Pat Finn, a comedic actor who grew up in Wilmette and honed his sense of humor with close friend Chris Farley at Marquette University died Monday after a three-year battle with bladder cancer in Los Angeles. He was 60.
Mr. Finn attended Loyola Academy before going to Marquette, where he met and played rugby with Farley.
“We knew we wanted to do comedy, but had no idea how to do it at all,” Mr. Finn recalled in the 2015 documentary “I Am Chris Farley.”
The two entered a school variety show in which Mr. Finn played “Cool Guy” with an upturned collar and Farley played the “Nerd Guy” in glasses who came tumbling onto stage knocking over chairs, causing the audience to explode into laughter.

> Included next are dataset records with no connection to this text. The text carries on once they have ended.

Lemma setProducing_produces net nodes now : produces net (setProducingCondition net nodes now).
Proof.
  unfold setProducingCondition. destruct nodes as [|x l]; [apply produces_false|].
  pose proof (readHeights_nonneg now (x :: l)) as (Hr & _ & _). set (r := readHeights (x :: l) now) in *.
  destruct (hr_fresh r =? 0)%Z; [destruct (hr_stale r =? 0)%Z; apply produces_false|].
  set (prev := sns_ObservedHeight (sw_Status net)).
  assert (Hnn : (forall o, prev = Some o -> (0 <= oh_Height o)%Z) -> (0 <= oh_Height (newMark prev r now))%Z)
    by (intros Hp; apply newMark_nonneg; [done|lia]).
  destruct (heightAdvanced prev r) eqn:Ea.
  { apply produces_mark. intros Hp. split; [by apply Hnn|]. intros _. by apply advanced_positive. }
  destruct (_ <=? _)%Z; [|destruct (CommitsOnDemand _); apply produces_mark; intros Hp; (split; [by apply Hnn|done])].
  destruct (oh_Height (newMark prev r now) =? 0)%Z eqn:Ez; apply produces_mark; intros Hp; (split; [by apply Hnn|]); [done|].
  intros _. apply Z.eqb_neq in Ez. specialize (Hnn Hp). lia.
Qed.

(** *** What a report leaves *)
Lemma count_filter_length f nodes : (0 <= count f nodes <= Z.of_nat (length nodes))%Z.
Proof. unfold count. pose proof (List.filter_length_le f nodes). lia. Qed.
Lemma count_ready_nodes workers nodes :
  count childReady nodes = Z.of_nat (length (List.filter gns_Ready (nodeStatus workers <$> nodes))).
Proof.
  unfold count. f_equal. induction nodes as [|ch nodes IH]; simpl; [done|]. destruct (childReady ch); simpl; by rewrite IH.
Qed.

Lemma computeGroupPhase_facts net ready desired nodes :
  let ph := computeGroupPhase net ready desired nodes in
  ~ In ph [GroupPhaseNone; GroupPhaseTerminating] /\
  (ph = GroupPhasePaused <-> sn_Paused (sw_Spec net) = true) /\
  (ph = GroupPhaseReady -> hasConditionTrue net ConditionPlanInProgress = false /\ nodes <> [] /\ ready = desired).
Proof.
  simpl. unfold computeGroupPhase. destruct (sn_Paused (sw_Spec net)); [naive_solver|].
  destruct (hasConditionTrue net ConditionPlanInProgress); [naive_solver|].
  destruct (hasConditionReason _ _ _); [naive_solver|]. destruct nodes as [|x l]; [naive_solver|].
  destruct (Z.eqb_spec ready desired); [naive_solver|]. destruct (_ =? _)%Z; [naive_solver|].
  destruct (_ && _); naive_solver.
Qed.

Lemma report_typed now net nodes workers :
  status_ok net -> (forall o, sns_ObservedHeight (sw_Status net) = Some o -> (0 <= oh_Height o)%Z) ->
  (forall t, In t always_present -> is_Some (net_cond net t)) ->
  hasConditionTrue net ConditionPaused = sn_Paused (sw_Spec net) ->
  status_typed (reportStatus now net nodes workers).
Proof.
  intros Hok Hh Hseven Hpaused. pose proof (same_course_report now net nodes workers) as Hcourse.
  unfold reportStatus in *. set (desired := sn_Replicas (sw_Spec net)) in *. set (ready := count childReady nodes) in *.
  set (up := count (fun ch => st_CurrentImage (ch_Status ch) =s sn_Image (sw_Spec net)) nodes) in *. set (gen := if hasConditionTrue net ConditionPlanInProgress then _ else _) in *.
  set (n1 := nw_status (ns_report _ _ _ _ _ _ _) net) in *. set (n2 := nw_status (ns_phase _) n1) in *.
  destruct (nodesReady_only n2 ready desired nodes) as [O3 T3]. set (n3 := setNodesReadyCondition n2 ready desired nodes) in *.
  destruct (rollout_only n3 up desired (length nodes)) as [O4 T4].
  set (n4 := setRolloutInProgressCondition n3 up desired (length nodes)) in *.
  destruct (setProducing_produces n4 nodes now) as (P1 & P2 & (cs & h & P3) & P4).
  set (n5 := setProducingCondition n4 nodes now) in *.
  pose proof (computeGroupPhase_facts n1 ready desired nodes) as (Fr & Fp & Fready). set (ph := computeGroupPhase _ _ _ _) in *.
  assert (Hstat : exists cs' h', sw_Status n5 = ns_height h' (ns_conds cs' (sw_Status n2))).
  { destruct O3 as (_ & _ & cs3 & E3), O4 as (_ & _ & cs4 & E4). rewrite P3, E4, E3. by exists cs, h. }
  assert (Hcond : forall t, t <> ConditionNodesReady -> t <> ConditionRolloutInProgress -> t <> ConditionProducing ->
    hasConditionTrue n5 t = hasConditionTrue net t).
  { intros t H1 H2 H3. unfold hasConditionTrue. rewrite P1 by done. destruct O3 as (E3 & _), O4 as (E4 & _). by rewrite E4, E3. }
  assert (Hh4 : sns_ObservedHeight (sw_Status n4) = sns_ObservedHeight (sw_Status net)).
  { destruct O3 as (_ & _ & cs3 & E3), O4 as (_ & _ & cs4 & E4). by rewrite E4, E3. }
  rewrite Hh4 in P4. destruct (P4 Hh) as [P5 P6]. destruct Hstat as (cs' & h' & Hstat).
  assert (Htrue : forall t, t <> ConditionProducing -> hasConditionTrue n5 t = hasConditionTrue n4 t)
    by (intros t Ht; unfold hasConditionTrue; by rewrite P1).
  constructor; [by eapply status_ok_course|exact P5|..]; unfold reported; rewrite ?Hstat; simpl.
  - intros _ t Ht. destruct (decide (t = ConditionProducing)) as [->|Hne]; [done|]. rewrite P1 by done.
    eapply only_cond_some; [exact O4|]. eapply only_cond_some; [exact O3|]. by apply (Hseven t).
  - intros _. apply count_ready_nodes.
  - intros _. rewrite length_fmap. apply count_filter_length.
  - intros _. rewrite Htrue, (only_cond_true _ ConditionNodesReady _ _ O4), T3 by done. apply Z.leb_le.
  - intros _. rewrite Htrue, T4 by done. rewrite andb_true_iff, Nat.ltb_lt, Z.ltb_lt.
    destruct nodes; simpl; [naive_solver lia|]. split; intros [? ?]; (split; [first [done|lia]|assumption]).
  - intros _. rewrite Hstat in P6. exact P6.
  - intros _. rewrite Hcond, Hpaused by done. exact Fp.
  - intros Hr. destruct (Fready Hr) as (Hpip & Hn & Hrd). split_and!; [|by destruct nodes|done].
    change (hasConditionTrue net ConditionPlanInProgress = false) in Hpip. unfold status_ok in Hok.
    destruct (sns_Plan (sw_Status net)); [|done]. destruct Hok as (_ & _ & _ & Hok & _). congruence.
Qed.

(** The status that is stored differs in the granularity of a time. *)
Lemma typed_wire net st :
  status_typed net -> status_typed (nw_status (fun _ => wire_status (sw_Status net)) st).
Proof.
  intros [T1 T2 T3 T4 T5 T6 T7 T8 T9 T10]. constructor; unfold reported, hasConditionTrue, net_cond in *; simpl; try done.
  - intros o. destruct (sns_ObservedHeight (sw_Status net)) as [o'|] eqn:E; [|done]. intros [= <-]. by apply (T2 o').
  - intros Hr Ht. destruct (T8 Hr Ht) as (o & -> & Ho). by eexists.
Qed.

Lemma typed_ext a b : sw_Status b = sw_Status a -> status_typed a -> status_typed b.
Proof.
  intros Hs [T1 T2 T3 T4 T5 T6 T7 T8 T9 T10].
  constructor; unfold status_ok, hasConditionTrue, net_cond in *; rewrite ?Hs; try done.
Qed.

Lemma seed_height t r m net :
  sns_ObservedHeight (sw_Status (seedConditionIfAbsent t r m net)) = sns_ObservedHeight (sw_Status net).
Proof. unfold seedConditionIfAbsent. by destruct (net_cond net t). Qed.
Lemma seeded_height net :
  sns_ObservedHeight (sw_Status (seedAlwaysPresentConditions net)) = sns_ObservedHeight (sw_Status net).
Proof.
  unfold seedAlwaysPresentConditions. rewrite !seed_height.
  unfold setConfigValuesValidCondition, setPausedCondition, setGenesisCeremonyCondition.
  repeat case_match; done.
Qed.

Lemma stores_typed now net net' : stores now net net' -> status_typed net -> status_typed net'.
Proof.
  intros Hst Ht. pose proof (typed_height net Ht) as Hh0. pose proof (typed_course net Ht) as Hok.
  pose proof (stores_ok _ _ _ Hst Hok) as Hok'.
  destruct Hst as [| |Hd|mem mem' nodes workers Hd [f Hf] Hc Hh Hcs (Ho & _ & Hsp & _ & _ & Hh' & Hk1 & Hk2)].
  - done.
  - by apply (typed_ext net).
  - apply typed_unreported; [done| |by right; left]. simpl. intros o.
    destruct (sns_ObservedHeight (sw_Status net)) as [o'|] eqn:E; [|done]. intros [= <-]. by apply (Hh0 o').
  - assert (Hm : in_memory net = seedAlwaysPresentConditions (nw_finalizer true net)) by (unfold in_memory; by rewrite Hd).
    assert (Hcond : forall t, net_cond mem t = net_cond (seedAlwaysPresentConditions (nw_finalizer true net)) t)
      by (intros t; unfold net_cond; by rewrite Hcs, Hm).
    apply typed_wire, report_typed; [done|..].
    + intros o. rewrite Hh', Hh, Hm, seeded_height. apply Hh0.
    + intros t Hin. apply Hk1. rewrite Hcond. by apply seeded_present.
    + unfold hasConditionTrue. rewrite Hk2, Hcond by done.
      pose proof (seeded_paused (nw_finalizer true net)) as Hp. unfold hasConditionTrue in Hp. rewrite Hp.
      rewrite Hsp. destruct Hc as (_ & -> & _). rewrite Hm.
      by destruct (same_course_seeded (nw_finalizer true net)) as (_ & -> & _).
Qed.

Lemma new_status_typed net : sw_Status net = new_network_status -> status_typed net.
Proof.
  intros Hs. apply typed_unreported; [by apply new_status_ok|by rewrite Hs|]. rewrite Hs. by left.
Qed.

(** C24: A stored status is well typed for life. Through any run of the
    controller (reconciles with failing calls, edits, restarts, deletions and
    recreations) the fields of the stored status agree: a plan is the ceremony,
    well formed and active, with PlanInProgress=True and
    GenesisCeremonyComplete not True, and without a plan PlanInProgress is not
    True; a status some reconcile has reported has all seven conditions;
    readyReplicas counts the ready entries of nodes; NodesReady is True exactly
    when readyReplicas covers replicas, and RolloutInProgress exactly when a
    replica is not on the image; Producing=True comes with an observed height above
    zero; the phase is Paused exactly when the Paused condition is True; and phase
    Ready means no plan runs and all replicas, at least one, are ready. *)
Theorem network_status_typed c0 c net :
  fresh c0 -> net_run c0 c -> cl_net c = Some net -> status_typed net.
Proof.
  intros Hf Hrun. revert net. assert (Hinit : forall net, cl_net c0 = Some net -> status_typed net)
    by (destruct Hf as [_ ->]; done).
  pose proof (fresh_ok c0 Hf) as Hok. clear Hf.
  induction Hrun as [c|c c1 c2 Hstep _ IH]; [done|]. apply IH; [|by eapply step_ok]. clear IH.
  intros n1 Hn1. destruct Hstep as [now planID c|c c' [_ Hm]].
  - destruct (cl_net c) as [net|] eqn:Hn.
    + destruct (reconcile_stores libs Rest now planID net c Hn (proj2 Hok _ Hn)) as [Hx|(n & Hx & Hst)];
        rewrite Hn1 in Hx; [done|]. injection Hx as ->. eapply stores_typed; [exact Hst|by apply Hinit].
    + destruct (reconcile_absent libs Rest now planID c Hn) as (Hx & _). congruence.
  - rewrite Hn1 in Hm. inversion Hm as [net ? _ _ _ _ Hs| |? Hs]; subst; [|by apply new_status_typed].
    apply (typed_ext net); [done|]. by apply Hinit.
Qed.

End Run.

(** ** The statements on a concrete network *)
Section Witnesses.
Import NetSample.

Lemma moves_refl o : moves o o.
Proof. destruct o; by constructor. Qed.
Lemma keyed_fmap (f : Child -> Child) m : (forall ch, ch_Name (f ch) = ch_Name ch) -> keyed m -> keyed (f <$> m).
Proof. intros Hf Hm k ch Hl. apply lookup_fmap_Some in Hl as (x & <- & Hx). rewrite Hf. by apply Hm. Qed.

Abbreviation run := (net_run sample_libs sample_rest).
Abbreviation one_step := (net_step sample_libs sample_rest).

Lemma fresh_empty : fresh empty_world.
Proof. split; [|done]. intros k ch. simpl. by rewrite lookup_empty. Qed.
Lemma sample_move c c' : keyed (cl_nodes c') -> moves (cl_net c) (cl_net c') -> run c c'.
Proof. intros Hk Hm. apply rtc_once. by apply step_world. Qed.
Lemma sample_reconcile c : run c (reconcile c).
Proof. apply rtc_once. exact (step_reconcile sample_libs sample_rest 0 "plan" c). Qed.
Lemma sample_keyed c : run empty_world c -> keyed (cl_nodes c).
Proof. intros Hr. exact (proj1 (run_ok _ _ _ _ Hr (fresh_ok _ fresh_empty))). Qed.
Lemma sample_run_all c : run empty_world c -> run empty_world (run_all c).
Proof.
  intros Hr. etrans; [exact Hr|]. apply sample_move; [|apply moves_refl]. apply keyed_fmap; [done|by apply sample_keyed].
Qed.
Lemma sample_lose name c : run empty_world c -> run empty_world (lose name c).
Proof. intros Hr. etrans; [exact Hr|]. apply sample_move; [by apply keyed_delete, sample_keyed|apply moves_refl]. Qed.
Lemma sample_next c : run empty_world c -> run empty_world (reconcile c).
Proof. intros Hr. etrans; [exact Hr|apply sample_reconcile]. Qed.

Lemma run_created : run empty_world created.
Proof. apply sample_move; [intros k ch; simpl; by rewrite lookup_empty|by apply moves_new]. Qed.
Lemma run_finished : run empty_world finished.
Proof. exact (sample_next _ (sample_run_all _ (sample_next _ run_created))). Qed.
Lemma run_losing : run empty_world losing.
Proof.
  assert (Ha : run empty_world adopting).
  { apply sample_move; [|by apply moves_new]. apply (keyed_fmap (ch_owners [])); [done|].
    change (map_Forall (fun k ch => ch_Name ch = k) (nodes two 50 [0; 1])). by_decide. }
  exact (sample_lose "net-1" _ (sample_next _ Ha)).
Qed.

Lemma network_writes_justified_witness :
  length (cl_log (reconcile created)) = 2 /\
  exists l : list effect, cl_log (reconcile created) = [] ++ l /\
    Forall (justified 0 (in_memory two) (cl_nodes created)) l /\ history (cl_nodes created) l (cl_nodes (reconcile created)).
Proof.
  split; [vm_compute; reflexivity|].
  exact (network_writes_justified sample_libs sample_rest 0 "plan" empty_world created two fresh_empty run_created eq_refl).
Defined.

Definition the_net (c : cluster unit) : SeiNetwork := default two (cl_net c).

Lemma ceremony_done_for_life_witness :
  ceremony_done (the_net finished) /\ ceremony_done (the_net (reconcile finished)) /\
  sns_Plan (sw_Status (the_net (reconcile finished))) = None.
Proof.
  assert (H1 : cl_net finished = Some (the_net finished)) by (vm_compute; reflexivity).
  assert (H2 : cl_net (reconcile finished) = Some (the_net (reconcile finished))) by (vm_compute; reflexivity).
  assert (Hd : ceremony_done (the_net finished)) by (vm_compute; reflexivity).
  assert (Hl : lives sample_libs sample_rest finished (reconcile finished)).
  { apply rtc_once. split; [exact (step_reconcile sample_libs sample_rest 0 "plan" finished)|]. exact (mk_is_Some _ _ H2). }
  split; [exact Hd|].
  destruct (ceremony_done_for_life sample_libs sample_rest 0 "plan" empty_world finished (reconcile finished) _ _
    fresh_empty run_finished H1 Hd Hl H2) as (Ha & Hb & _).
  split; [exact Ha|exact Hb].
Defined.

Backstage, after the two-minute skit, Farley said, “This is it. This is what we’re going to do for the rest of our lives,” Mr. Finn recalled in the documentary.

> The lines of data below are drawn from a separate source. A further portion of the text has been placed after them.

(** The deferred flush of every return after the status is resolved. *)
Definition backstop (fl : flusher) (node : wnode) (w : world) : world :=
  if fl_failed fl then w else (flushStatus fl node w).2.

(** What a reconcile did, besides its writes. *)
Record reconcile_trace := mkTrace {
  rt_world : world;
  rt_applied : bool;  (** the StatefulSet was applied *)
  rt_drift : option (gmap string SeiNodeTaskWorkflow);  (** the workflows when the drift half ran *)
}.

(** [resolve] stands for the conditions resolved first, [drift] for planning and
    executing the node's own plan, [sts] for whether the first StatefulSet is held
    back; each sees the node only. [halt] is whether a call on the way to the
    workflow half fails, of the StatefulSet or of the peers. *)
Definition ReconcileNode (resolve : SeiNode -> SeiNode) (drift : SeiNode -> SeiNode) (sts : SeiNode -> bool)
    (halt : bool) (now : Z) (planID : string) (w : world) : reconcile_trace :=
  let before := wd_node w in
  let fl := mkFlusher before false in
  let node := mkWnode (resolve (wn_Node before)) (wn_Adopted before) in
  if decide (st_Phase (n_Status (wn_Node node)) = PhaseFailed) then
    let '(_, fl, w) := flushStatus fl node w in mkTrace (backstop fl node w) false None
  else
    let applied := negb (sts (wn_Node node)) && negb (holdForWorkflow node) in
    if sp_Paused (n_Spec (wn_Node node)) then
      let '(_, fl, w) := flushStatus fl node w in mkTrace (backstop fl node w) applied None
    else if halt then mkTrace (backstop fl node w) applied None
    else
      let '(r, node, fl, w) := reconcileWorkflow now planID node fl w in
      match wr_err r with
      | Some _ => mkTrace (backstop fl node w) applied None
      | None =>
          if wr_handled r then mkTrace (backstop fl node w) applied None
          else
            let '(node, ran) :=
              if wr_suppress r then (node, None)
              else (mkWnode (drift (wn_Node node)) (wn_Adopted node), Some (wd_wfs w)) in
            let '(_, fl, w) := flushStatus fl node w in mkTrace (backstop fl node w) applied ran
      end.
End Handlers.

(** ** The hold *)

(** A workflow whose plan is stored and has not completed; one the operator
    deletes by force. *)
Definition in_progress (wf : SeiNodeTaskWorkflow) : Prop :=
  exists p, ft_Plan (fw_Status wf) = Some p /\ pl_Phase p <> TaskPlanComplete.
Definition forced_out (wf : SeiNodeTaskWorkflow) : Prop := fw_Deleting wf = true /\ fw_ForceDelete wf <> "".
#[global] Instance forced_out_dec wf : Decision (forced_out wf).
Proof. unfold forced_out. apply _. Defined.
Definition points (ptr : option AdoptedWorkflowRef) (wf : SeiNodeTaskWorkflow) : Prop :=
  exists r, ptr = Some r /\ ar_Name r = fw_Name wf /\ ar_UID r = fw_UID wf.

Record wf_ok (ptr : option AdoptedWorkflowRef) (wf : SeiNodeTaskWorkflow) : Prop := {
  wo_held : in_progress wf -> ~ forced_out wf -> fw_Finalizer wf = true /\ points ptr wf;
  wo_complete : ft_Phase (fw_Status wf) = WfComplete -> pl_Phase <$> ft_Plan (fw_Status wf) = Some TaskPlanComplete;
}.
Definition store_ok (ptr : option AdoptedWorkflowRef) (m : gmap string SeiNodeTaskWorkflow) : Prop :=
  forall name wf, m !! name = Some wf -> fw_Name wf = name /\ wf_ok ptr wf.

Lemma store_ok_insert ptr m name wf :
  store_ok ptr m -> fw_Name wf = name -> wf_ok ptr wf -> store_ok ptr (<[name := wf]> m).
Proof. intros Hm Hn Hw name' wf' [[<- <-]|[_ Hl]]%lookup_insert_Some; [done|by apply Hm]. Qed.
Lemma store_ok_delete ptr m name : store_ok ptr m -> store_ok ptr (delete name m).
Proof. intros Hm name' wf' [_ Hl]%lookup_delete_Some. by apply Hm. Qed.

Lemma complete_not_in_progress ptr wf : wf_ok ptr wf -> ft_Phase (fw_Status wf) = WfComplete -> ~ in_progress wf.
Proof. intros [_ Hc] Hph (p & Hp & Hne). specialize (Hc Hph). rewrite Hp in Hc. by injection Hc. Qed.

(** A node that holds nothing may adopt anything. *)
Lemma store_ok_none ptr m : store_ok None m -> store_ok ptr m.
Proof.
  intros Hm name wf Hl. destruct (Hm name wf Hl) as [Hn [Hh Hc]]. split; [done|]. split; [|done].
  intros Hp Hf. by destruct (Hh Hp Hf) as [_ (r & ? & _)].
Qed.
(** A node may let go when its workflow is gone, done or forced out. *)
Lemma store_ok_clear ptr m :
  store_ok (Some ptr) m ->
  (forall wf, m !! ar_Name ptr = Some wf -> fw_UID wf = ar_UID ptr -> in_progress wf -> forced_out wf) ->
  store_ok None m.
Proof.
  intros Hm Hc name wf Hl. destruct (Hm name wf Hl) as [Hn [Hh Hcp]]. split; [done|]. split; [|done].
  intros Hp Hf. exfalso. destruct (Hh Hp Hf) as [_ (r & Hr & Hrn & Hu)]. injection Hr as <-.
  apply Hf, Hc; [by rewrite Hrn, Hn|done|done].
Qed.

(** A stored object after a patch that leaves the plan alone and does not complete it. *)
Record tame (st st' : SeiNodeTaskWorkflow) : Prop := {
  ta_name : fw_Name st' = fw_Name st;
  ta_uid : fw_UID st' = fw_UID st;
  ta_fin : fw_Finalizer st' = fw_Finalizer st;
  ta_del : fw_Deleting st' = fw_Deleting st;
  ta_force : fw_ForceDelete st' = fw_ForceDelete st;
  ta_plan : ft_Plan (fw_Status st') = ft_Plan (fw_Status st);
  ta_phase : ft_Phase (fw_Status st') = WfComplete -> ft_Phase (fw_Status st) = WfComplete;
}.
Lemma tame_ok ptr st st' : tame st st' -> wf_ok ptr st -> wf_ok ptr st'.
Proof.
  intros [Hn Hu Hf Hd Hfd Hp Hph] [Hh Hc]. unfold in_progress, forced_out, points in *.
  split; unfold in_progress, forced_out, points; rewrite ?Hn, ?Hu, ?Hf, ?Hd, ?Hfd, ?Hp; auto.
Qed.

(** The store after a call: as it was, or with one object replaced by a tame one. *)
Definition tamed (m m' : gmap string SeiNodeTaskWorkflow) : Prop :=
  m' = m \/ exists name st st', m !! name = Some st /\ tame st st' /\ m' = <[name := st']> m.
Lemma tamed_ok ptr m m' : tamed m m' -> store_ok ptr m -> store_ok ptr m'.
Proof.
  intros [->|(name & st & st' & Hl & Ht & ->)] Hm; [done|]. destruct (Hm name st Hl) as [Hn Hw].
  apply store_ok_insert; [done|by rewrite (ta_name _ _ Ht)|by eapply tame_ok].
Qed.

After college the pair went to Second City and sought out advice from Joel Murray, whose family grew a few blocks from Mr. Finn’s in Wilmette.
Murray, whose brother is actor Bill Murray, was a Second City main stage cast member. He took the pair across the street to Corcoran’s pub to chat.
“It was Pat and this guy in a rugby jacket that looked like Pig-Pen. We each drank about a six-pack worth of beer and they picked my brain about improv. I told them to go find Del Close at ImprovOlympic and take improv classes, and to do whatever you have to do, paint bathrooms, you’ll get a rate,” Murray recalled.
Farley and Mr. Finn also took classes at Second City and both landed gigs as improv actors there.
In 1994, at age 29, Mr. Finn was performing in a Second City Northwest show in Rolling Meadows called “It Ain’t Over ‘Til The Fat Lady’s Done Watching the O.J. Trial” when the director of the show, Bernadette Birkett, brought her husband, actor George Wendt, to a performance.
The connection with Wendt, who was a Second City alum, landed Mr. Finn a role on the “The George Wendt Show” as Wendt’s little brother.
The show was short-lived, but it was Mr. Finn’s first television gig, and he used it as a launching pad for other TV gigs, including appearances on “Friends,” where he played a love interest of actress Courteney Cox and on “Seinfeld,” where he played Joe Mayo, a pal of Jerry Seinfeld.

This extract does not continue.